Nancy Foster, Vice President for Quality and Patient Safety for the American Hospital Association, hadn't finished the book when I asked her to comment. But she agrees with its theme, that hospitals have tough problems, and that "clinicians' openness about the issues they perceive is important to solving safety problems."
Foster says, however, that hospitals struggle with a tough challenge, which is getting the right culture for their organizations. Even in other fields, she says, executives have to "work hard to communicate their desire for a safety culture and create the opportunity for it to exist.
Makary tells me he sees glimmers of hope, but also obstructions that need to be overcome. For example, The American College of Surgeons and the Society of Thoracic Surgeons, laudably, have started to collect patient procedure outcomes in national registries. But that's for physicians and hospitals, "not for the public," Makary says.

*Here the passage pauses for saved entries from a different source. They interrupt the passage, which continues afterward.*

(** The loop of [clear]: every node of the list is pushed on the free
    list, first node first. *)
Lemma release_loop_spec ns : forall current old bound l s,
  lock (spinlock (this s)) = false ->
  in_range (freeList (this s)) ->
  in_range current ->
  list_at (heap s) current ns ->
  free_list_is (heap s) (freeList (this s)) old ->
  all_apart (ns ++ old) ->
  (length ns < bound)%nat ->
  exists s',
    release_loop bound current l s = Done tt l s' /\
    free_list_is (heap s') (freeList (this s')) (rev ns ++ old) /\
    lock (spinlock (this s')) = false /\
    usedBlocks (this s') = usedBlocks (this s) /\
    totalBlocks (this s') = totalBlocks (this s) /\
    new_results s' = new_results s /\
    deleted s' = deleted s.
Proof.
  induction ns as [|p ns IH];
    intros current old bound l s Hlock Hfl Hcur Hlist Hfree Hapart Hbound;
    (destruct bound as [|k]; [simpl in Hbound; lia|]); cbn [release_loop].
  - unfold list_at in Hlist. simpl in Hlist. subst current.
    exists s. repeat split; auto.
  - destruct Hlist as [-> [Hp Hrest]].
    apply Z.eqb_neq in Hp. rewrite Hp. apply Z.eqb_neq in Hp.
    unfold lbind at 1, read_heap. unfold lbind at 1, on_pool.
    rewrite (deallocateBlock_run p s Hlock).
    destruct Hapart as [Hp_rest Hrest_apart].
    destruct (IH (node_next (heap s) p) (p :: old) k l (released p s))
      as [s' [Hrun Hfacts]].
    + reflexivity.
    + exact Hcur.
    + apply load_ptr_range.
    + apply list_seg_frame with (m := heap s); [|exact Hrest].
      intros q Hq. unfold released. cbn [heap].
      apply store_ptr_keeps_next. right. apply apart_sym. apply Hp_rest.
      apply in_or_app. now left.
    + unfold released, free_list_is. cbn [heap this freeList lseg].
      split; [reflexivity|]. split; [exact Hp|].
      rewrite load_store_same, wrap_small by exact Hfl.
      apply lseg_frame with (m := heap s); [|exact Hfree].
      intros c Hc. apply store_ptr_keeps_link. apply apart_sym.
      apply Hp_rest. apply in_or_app. now right.
    + apply all_apart_middle. cbn [all_apart]. auto.
    + cbn [length] in Hbound. lia.
    + exists s'. split; [exact Hrun|].
      cbn [rev]. rewrite <- app_assoc. exact Hfacts.
Qed.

"The data is locked and sealed tighter than Fort Knox. Hospitals don't want [patients] to see it. In hospital-speak, we call it 'sensitive data,' available only with hospital names removed."
That's a shame, he says. Because some hospitals, even among the most prestigious, have complication rates four to five times those at other hospitals, even after adjusting for patient disease severity, he says.
Of course, what Makary says isn't all that new. As he points out, scholarly articles document harm in roughly one in four patients due to medical mistakes. We know this from recent reports issued by the Institute of Medicine, the Office of Inspector General, and the New England Journal of Medicine.
What we don't know is which doctors and hospital teams are causing them. And that's what Makary wants to find out.